Faire le Djihad en bitcoins – Une énorme filière djihadiste française se finançait en BTC, elle est démantelée
Des terroristes friands de bitcoins – Mardi 29 septembre, le parquet national antiterroriste a démantelé un vaste réseau de financement terroriste. Plusieurs centaines de milliers d’euros auraient en effet transité depuis la France vers la Syrie. Les accusés auraient utilisé des cartes prépayées, achetables en bureau de tabac, qui délivrent un certain montant en bitcoin.
Un montage bien huilé
Un paquet de cigarettes, un billet de loto et un ticket de bitcoins ? Depuis 2019, des suspects avaient acheté plusieurs coupons en France, qui ont ensuite été transmis par photo à des djihadistes présents en Syrie. Le 24 janvier 2020, une enquête préliminaire avait été ouverte pour « financement du terrorisme », à la suite d’une alerte de Tracfin. Les enquêteurs ont pu identifier deux hommes, basés dans le Nord-ouest syrien, et qui se seraient chargés d’encaisser les coupons. Cette méthode était pourtant déjà connue. Depuis 2013, certains réseaux utilisaient des mandats cash, tels que Western Union, pour alimenter la branche djihadiste en Syrie.
Au total, 29 hommes sont accusés en France de blanchiment de fonds et de financement du terrorisme. Le procédé est pourtant d’une facilité déconcertante.
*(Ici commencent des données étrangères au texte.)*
Lemma seg_of_normalize x y : seg_of x = seg_of y ↔ normalize_segment x = normalize_segment y.
Proof.
  unfold seg_of, normalize_segment.
  assert (IsPathVariableOrWildcard "*" = true) as Hstar by done.
  destruct (IsPathVariableOrWildcard x) eqn:Ex, (IsPathVariableOrWildcard y) eqn:Ey; try done.
  - split; [by destruct (IsMatchAll y)|]. intros <-. congruence.
  - split; [by destruct (IsMatchAll x)|]. intros ->. congruence.
  - unfold IsMatchAll. repeat case_bool_decide; naive_solver.
Qed.

Lemma pattern_of_normalize l1 l2 :
  pattern_of l1 = pattern_of l2 ↔ map normalize_segment l1 = map normalize_segment l2.
Proof.
  revert l2. induction l1 as [|x l1 IH]; intros [|y l2]; simpl; try done.
  pose proof (seg_of_normalize x y). specialize (IH l2).
  split; intros [=]; f_equal; tauto.
Qed.

Lemma normalize_no_slash l :
  Forall (λ x, Strings.HasByte slash x = false) l →
  Forall (λ x, Strings.HasByte slash x = false) (map normalize_segment l).
Proof.
  intros H. apply Forall_map. eapply Forall_impl; [exact H|]. intros x Hx. simpl.
  unfold normalize_segment. by destruct (IsPathVariableOrWildcard x).
Qed.

(** Two entries share a candidate list exactly when they have the same method
    and the same pattern. *)
Lemma entry_identity_inj e1 e2 :
  valid_method e1.1 = true → valid_method e2.1 = true →
  entry_identity e1 = entry_identity e2 ↔ e1.1 = e2.1 ∧ entry_pattern e1 = entry_pattern e2.
Proof.
  intros H1 H2. rewrite !entry_identity_spec by done. split.
  - intros Heq. apply Strings.JoinByte_inj in Heq as [= Hm Hn]; [|done|done|..].
    + apply pattern_of_normalize in Hn. unfold entry_pattern, entry_segments; simpl. by rewrite Hm, <- Hn.
    + constructor; [by apply valid_method_no_slash|apply normalize_no_slash, path_segments_no_slash].
    + constructor; [by apply valid_method_no_slash|apply normalize_no_slash, path_segments_no_slash].
  - intros [Hm [= _ Hp]]. apply pattern_of_normalize in Hp. by rewrite Hm, Hp.
Qed.

(** ** The snapshot holds the entries *)

Definition entry_candidate (e : string * Router regexp) : RouteCandidate regexp :=
  mkRouteCandidate (route_headers e.2) (Route e.2).

Definition entry_valid (e : string * Router regexp) : Prop := valid_entry e = true.

Record snap_inv (es : list (string * Router regexp)) s : Prop := {
  inv_wf m t : MethodTries s !! m = Some t → trie_wf t;
  inv_map m q : q ≠ [] →
    MethodTries s !! m ≫= (λ t, trie_map t q) =
      (λ e, BizCandidates (entry_identity e)) <$> head (filed es m q);
  inv_ok id : candidates_ok (deref s id);
  inv_heap id :
    candidate_list (deref s id) = map entry_candidate (filter (λ e, entry_identity e = id) es);
}.

Lemma valid_entry_spec e :
  entry_valid e ↔ valid_method e.1 = true ∧ wf_pattern (entry_pattern e) = true.
Proof. unfold entry_valid, valid_entry. by rewrite andb_true_iff. Qed.

Lemma entry_pattern_not_nil e : entry_pattern e ≠ [].
Proof. done. Qed.

Lemma filed_snoc es e m q :
  filed (es ++ [e]) m q =
    filed es m q ++ (if decide (e.1 = m ∧ entry_pattern e = q) then [e] else []).
Proof. unfold filed. rewrite filter_app. by rewrite filter_cons, filter_nil. Qed.

Lemma filed_valid es m q e :
  Forall entry_valid es → e ∈ filed es m q →
  e.1 = m ∧ entry_pattern e = q ∧ valid_method e.1 = true.
Proof.
  intros Hv [[Hm Hq] He]%list_elem_of_filter. rewrite Forall_forall in Hv.
  split_and!; [done|done|]. by apply valid_entry_spec, Hv.
Qed.

(** The candidate list of an entry holds the entries with its method and
    pattern. *)
Lemma filter_identity es e :
  Forall entry_valid es → valid_method e.1 = true →
  filter (λ e', entry_identity e' = entry_identity e) es = filed es e.1 (entry_pattern e).
Proof.
  intros Hv He. unfold filed. induction Hv as [|x es Hx Hv IH]; [done|].
  rewrite !filter_cons, IH. apply valid_entry_spec in Hx as [Hx _].
  pose proof (entry_identity_inj x e Hx He) as Hi.
  repeat case_decide; tauto.
Qed.

Lemma head_filed es m q e :
  head (filed es m q) = Some e → e ∈ filed es m q.
Proof. destruct (filed es m q); [done|]. intros [= ->]. constructor. Qed.

Lemma snap_inv_empty : snap_inv [] (mkRouteSnapshot ∅ [] ∅).
Proof. split; try done. Qed.

Lemma default_trie_map (ts : gmap string (Trie BizInfo)) m q :
  q ≠ [] → trie_map (default NewTrie (ts !! m)) q = ts !! m ≫= (λ t, trie_map t q).
Proof. intros Hq. destruct (ts !! m); [done|]. by apply view_emptyNode. Qed.

Lemma snap_inv_add es s e :
  Forall entry_valid es → entry_valid e → snap_inv es s →
  snap_inv (es ++ [e]) (add_entry (route_headers e.2) e.2 s e.1).
Proof.
  intros Hes He [Hwf Hmap Hok Hheap]. apply valid_entry_spec in He as [Hm Hp].
  set (t := default NewTrie (MethodTries s !! e.1)).
  assert (trie_wf t) as Ht by (unfold t; destruct (MethodTries s !! e.1) eqn:E; [by eapply Hwf|apply NewTrie_wf]).
  pose proof (route_key_pattern e Hm) as Hk.
  destruct (Put_map t (route_key e.2 e.1) (BizCandidates (entry_identity e))) as (_ & Hwf' & Hmap');
    [done|by rewrite Hk|]. rewrite Hk in Hmap'.
  destruct (Candidates_Add_list (deref s (entry_identity e)) (entry_candidate e) (Hok _)) as [Hl Hok'].
  unfold add_entry; cbv zeta; fold t; fold (entry_identity e); fold (deref s (entry_identity e)).
  split; simpl.
  - intros m t'. rewrite lookup_insert. case_decide; [naive_solver|apply Hwf].
  - intros m q Hq. rewrite lookup_insert, filed_snoc. case_decide as E; [subst m|].
    + simpl. rewrite Hmap' by done. unfold t. rewrite !default_trie_map, !Hmap by done.
      case_decide as Eq.
      * subst q. rewrite decide_True by done. by destruct (filed es e.1 (entry_pattern e)).
      * rewrite decide_False by naive_solver. by rewrite app_nil_r.
    + rewrite decide_False by naive_solver. rewrite app_nil_r. by apply Hmap.
  - intros id. unfold deref at 1; simpl. rewrite lookup_insert. case_decide; [done|]. apply Hok.
  - intros id. unfold deref at 1; simpl.
    rewrite lookup_insert, filter_app, filter_cons, filter_nil. case_decide as E.
    + subst id. rewrite map_app, <- Hheap. cbn [map]. by rewrite <- Hl.
    + rewrite app_nil_r. apply Hheap.
Qed.

Lemma snap_inv_header_only es s l :
  snap_inv es s → snap_inv es (mkRouteSnapshot (MethodTries s) l (CandidateHeap s)).
Proof. by intros [H1 H2 H3 H4]; split. Qed.

Lemma add_entry_HeaderOnly hs r s m : HeaderOnly (add_entry hs r s m) = HeaderOnly s.
Proof. done. Qed.

Lemma add_entries_inv es s r ms :
  Forall entry_valid es → Forall entry_valid (map (λ m, (m, r)) ms) → snap_inv es s →
  snap_inv (es ++ map (λ m, (m, r)) ms) (foldl (add_entry (route_headers r) r) s ms) ∧
  HeaderOnly (foldl (add_entry (route_headers r) r) s ms) = HeaderOnly s.
Proof.
  revert es s. induction ms as [|m ms IH]; intros es s Hes Hms Hinv; simpl.
  { by rewrite app_nil_r. }
  inversion Hms as [|? ? Hm Hms']; subst.
  pose proof (snap_inv_add es s (m, r) Hes Hm Hinv) as Hinv'.
  destruct (IH (es ++ [(m, r)]) (add_entry (route_headers r) r s m)) as [Hi Hh]; [|done..|].
  { apply Forall_app; split; [done|]. by constructor. }
  rewrite <- app_assoc in Hi. split; [exact Hi|by rewrite Hh].
Qed.
(** What the timer and the goroutines do. *)
Inductive internal rm : RouterCoordinator regexp → Prop :=
  | internal_fire t :
      timer rm = Some t → armed t = true →
      internal rm (set_timer rm (Some (mkTimer false true)) (waiting rm) (woken rm))
  | internal_receive t n :
      timer rm = Some t → chan t = true → waiting rm = S n →
      internal rm (set_timer rm (Some (mkTimer (armed t) false)) n (S (woken rm)))
  | internal_publish n :
      woken rm = S n → internal rm (awaitAndPublish rm).

Inductive update : Type :=
  | UAdd (r : Router regexp)
  | UDelete (r : Router regexp).

Definition apply_update rm (u : update) : RouterCoordinator regexp :=
  match u with UAdd r => OnAddRouter rm r | UDelete r => OnDeleteRouter rm r end.

(** A run: internal steps interleaved with the updates of a list. *)
Inductive run : RouterCoordinator regexp → list update → RouterCoordinator regexp → Prop :=
  | run_done rm : run rm [] rm
  | run_internal rm rm1 us rm2 : internal rm rm1 → run rm1 us rm2 → run rm us rm2
  | run_update rm u us rm2 : run (apply_update rm u) us rm2 → run rm (u :: us) rm2.

(** ** The snapshot does not depend on the expression cache *)

Definition snapshot_of routes : RouteSnapshot regexp := (ToSnapshot Compile ∅ routes).2.

Lemma ToSnapshot_cache_gen c1 c2 s routes :
  cache_ok Compile c1 → cache_ok Compile c2 →
  (foldl (add_route Compile) (c1, s) routes).2 = (foldl (add_route Compile) (c2, s) routes).2 ∧
  cache_ok Compile (foldl (add_route Compile) (c1, s) routes).1.
Proof.
  revert c1 c2 s. induction routes as [|r routes IH]; intros c1 c2 s H1 H2; [done|]. simpl.
  destruct (compileHeaders_spec Compile c1 (Headers (RMatch r)) H1) as [E1 O1].
  destruct (compileHeaders_spec Compile c2 (Headers (RMatch r)) H2) as [E2 O2].
  destruct (compileHeaders Compile c1 _) as [c1' hs1], (compileHeaders Compile c2 _) as [c2' hs2].
  simpl in *. subst. destruct (header_only r); by apply IH.
Qed.

Lemma empty_cache_ok : cache_ok Compile ∅.
Proof. intros pat re H. by rewrite lookup_empty in H. Qed.

Lemma ToSnapshot_cache cache routes :
  cache_ok Compile cache →
  (ToSnapshot Compile cache routes).2 = snapshot_of routes ∧
  cache_ok Compile (ToSnapshot Compile cache routes).1.
Proof. intros H. apply ToSnapshot_cache_gen; [done|apply empty_cache_ok]. Qed.

(** ** Invariant *)

Lemma init_header_idemp h : init_header Compile (init_header Compile h) = init_header Compile h.
Proof.
  destruct h as [n vs [] re]; [|done]. destruct vs as [|v vs]; [done|].
  unfold init_header; simpl. unfold SetValueRegex.
  destruct (Compile v) eqn:E; simpl; by rewrite ?E.
Qed.

Lemma init_route_idemp r : init_route Compile (init_route Compile r) = init_route Compile r.
Proof.
  unfold init_route; simpl. do 2 f_equal. rewrite map_map. apply map_ext, init_header_idemp.
Qed.

Lemma initRegex_idemp routes : initRegex Compile (initRegex Compile routes) = initRegex Compile routes.
Proof. unfold initRegex. rewrite map_map. apply map_ext, init_route_idemp. Qed.

(** The published snapshot is the one of the routes collected so far. *)
Definition in_sync rm : Prop :=
  mainSnapshot rm = Some (snapshot_of (initRegex Compile (nextSnapshot rm))).

Record coord_inv rm : Prop := {
  ci_cache : cache_ok Compile (regexCache rm);
  (** one goroutine while there is a timer, none otherwise *)
  ci_goroutines : waiting rm + woken rm = match timer rm with Some _ => 1 | None => 0 end;
  (** no lost wakeup *)
  ci_wakeup t : timer rm = Some t → waiting rm ≠ 0 → armed t = true ∨ chan t = true;
  (** no lost update *)
  ci_sync : timer rm = None → in_sync rm;
}.

Lemma publishLocked_spec rm :
  cache_ok Compile (regexCache rm) →
  in_sync (publishLocked rm) ∧ cache_ok Compile (regexCache (publishLocked rm)) ∧
  nextSnapshot (publishLocked rm) = initRegex Compile (nextSnapshot rm) ∧
  timer (publishLocked rm) = timer rm ∧ waiting (publishLocked rm) = waiting rm ∧
  woken (publishLocked rm) = woken rm ∧ debounce (publishLocked rm) = debounce rm.
Proof.
  intros Hc. unfold publishLocked, in_sync; simpl.
  destruct (ToSnapshot_cache (regexCache rm) (initRegex Compile (nextSnapshot rm)) Hc) as [Hs Hc'].
  destruct (ToSnapshot Compile (regexCache rm) _) as [c s]. simpl in *. subst s.
  by rewrite initRegex_idemp.
Qed.

Lemma schedule_inv rm routes :
  coord_inv rm → coord_inv (schedulePublishLocked (set_next rm routes)).
Proof.
  intros [Hc Hg Hw Hs]. unfold schedulePublishLocked; simpl.
  destruct (debounce rm <=? 0)%Z.
  - destruct (publishLocked_spec (set_next rm routes) Hc) as (H1 & H2 & H3 & H4 & H5 & H6 & H7).
    split; [done|by rewrite H4, H5, H6| |done]. rewrite H4, H5. exact Hw.
  - destruct (timer rm) as [t|] eqn:Et; split; simpl; try done; [|lia|]; intros; simplify_eq/=; auto.
Qed.

Lemma apply_update_inv rm u : coord_inv rm → coord_inv (apply_update rm u).
Proof.
  intros H. destruct u as [r|r]; simpl; [by apply schedule_inv|].
  unfold OnDeleteRouter. destruct (nextSnapshot rm); [done|]. by apply schedule_inv.
Qed.

Lemma awaitAndPublish_inv rm n : woken rm = S n → coord_inv rm → coord_inv (awaitAndPublish rm).
Proof.
  intros Hn [Hc Hg Hw Hs]. unfold awaitAndPublish.
  destruct (publishLocked_spec rm Hc) as (H1 & H2 & H3 & _).
  split; simpl; [done| |done|intros _; apply H1].
  rewrite Hn. destruct (timer rm); simpl; lia.
Qed.

Lemma internal_inv rm rm' : internal rm rm' → coord_inv rm → coord_inv rm'.
Proof.
  intros [t Ht Ha|t n Ht Hch Hwa|n Hn] Hinv; [| |by eapply awaitAndPublish_inv];
    destruct Hinv as [Hc Hg Hw Hs]; rewrite Ht in *; split; simpl; try done.
  - intros ? [= <-]. auto.
  - lia.
  - intros ? [= <-] Hn. lia.
Qed.

Lemma run_inv rm us rm' : run rm us rm' → coord_inv rm → coord_inv rm'.
Proof. induction 1; eauto using internal_inv, apply_update_inv. Qed.

Lemma Create_inv cache routes :
  cache_ok Compile cache → coord_inv (CreateRouterCoordinator cache routes).
Proof.
  intros Hc. unfold CreateRouterCoordinator; simpl.
  destruct (ToSnapshot_cache cache (initRegex Compile routes) Hc) as [Hs Hc'].
  destruct (ToSnapshot Compile cache _) as [c s]. simpl in *. split; simpl; try done.
  intros _. unfold in_sync; simpl. by rewrite initRegex_idemp, <- Hs.
Qed.

(** ** What the updates amount to *)

Definition update_routes routes (u : update) : list (Router regexp) :=
  match u with
  | UAdd r => routes ++ [r]
  | UDelete r => filter (λ rr, ID rr ≠ ID r) routes
  end.

Lemma initRegex_filter r routes :
  initRegex Compile (filter (λ rr, ID rr ≠ ID r) routes) =
    filter (λ rr, ID rr ≠ ID r) (initRegex Compile routes).
Proof.
  induction routes as [|r0 routes IH]; [done|]. simpl. rewrite !filter_cons. simpl.
  case_decide; simpl; by rewrite IH.
Qed.

Lemma update_routes_init (l1 l2 : list (Router regexp)) u :
  initRegex Compile l1 = initRegex Compile l2 →
  initRegex Compile (update_routes l1 u) = initRegex Compile (update_routes l2 u).
Proof.
  intros H. destruct u as [r|r]; simpl.
  - unfold initRegex in *. by rewrite !map_app, H.
  - by rewrite !initRegex_filter, H.
Qed.

Lemma foldl_update_init us (l1 l2 : list (Router regexp)) :
  initRegex Compile l1 = initRegex Compile l2 →
  initRegex Compile (foldl update_routes l1 us) = initRegex Compile (foldl update_routes l2 us).
Proof. revert l1 l2. induction us; simpl; eauto using update_routes_init. Qed.

Lemma publishLocked_next rm : nextSnapshot (publishLocked rm) = initRegex Compile (nextSnapshot rm).
Proof. unfold publishLocked. by destruct (ToSnapshot _ _ _). Qed.

Lemma schedule_next rm :
  initRegex Compile (nextSnapshot (schedulePublishLocked rm)) = initRegex Compile (nextSnapshot rm).
Proof.
  unfold schedulePublishLocked. case_match; [by rewrite publishLocked_next, initRegex_idemp|].
  by destruct (timer rm).
Qed.

Lemma apply_update_next rm u :
  initRegex Compile (nextSnapshot (apply_update rm u)) =
    initRegex Compile (update_routes (nextSnapshot rm) u).
Proof.
  destruct u as [r|r]; simpl; [apply schedule_next|]. unfold OnDeleteRouter.
  destruct (nextSnapshot rm) eqn:E; [by rewrite E|]. by rewrite schedule_next, <- E.
Qed.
Dans le pays, plusieurs services, tels que Digycode ou Keplerk, permettent d’acheter des coupons prépayés en bureau de tabac, sur lesquels se trouve un montant précis de bitcoin (100€, 250€ …). Ces cartes disposent d’un QR code et il suffit de l’envoyer en photo pour obtenir le montant en bitcoin.
DIGYCODE s’affirme pro-actif
Afin d’avoir un point de vue interne à l’affaire, nous avons pu échanger avec Villegas Christopher, président de DIGITAL SERVICE, qui édite la marque DIGYCODE incriminée dans l’affaire.
« Chaque euro dépensé dans des bitcoins via l’achat de nos cartes DIGYCODE a préalablement fait l’objet d’un contrôle d’identité. C’est le cas dès 1 euro. Ce KYC n’est pas réalisé en bureau de tabac, mais directement sur notre plateforme en ligne. C’est d’ailleurs ce qui a permis à TRACFIN de remonter la chaîne. Il ne faut pas se tromper, le démantèlement de ce réseau est une bonne nouvelle et montre que le système fonctionne. »
L’ACPR, qui dépend de la Banque de France, réclame ainsi déjà un profilage du client ainsi qu’un dispositif de classification des risques. D’ici la fin de l’année, toutes les plateformes qui vendent des cryptomonnaies devront être accréditées par le PSAN (auprès de l’AMF).
Cette affaire met une nouvelle fois en relief la difficulté à contrôler un flux financier vers une contrepartie valorisable sur le marché secondaire. La problématique existe pour les montres de luxe et le marché de l’occasion. Elle est encore plus compliquée à gérer pour les cryptomonnaies et les plateformes de changes, en raison de la possibilité de transférer de la valeur sur de petits montants. Espérons que les médias traditionnels ne fassent pas l’amalgame entre Bitcoin, les entreprises françaises offrant ces produits innovants (Digital Service et KeplerK)…. et l’usager final de notre affaire : des terroristes.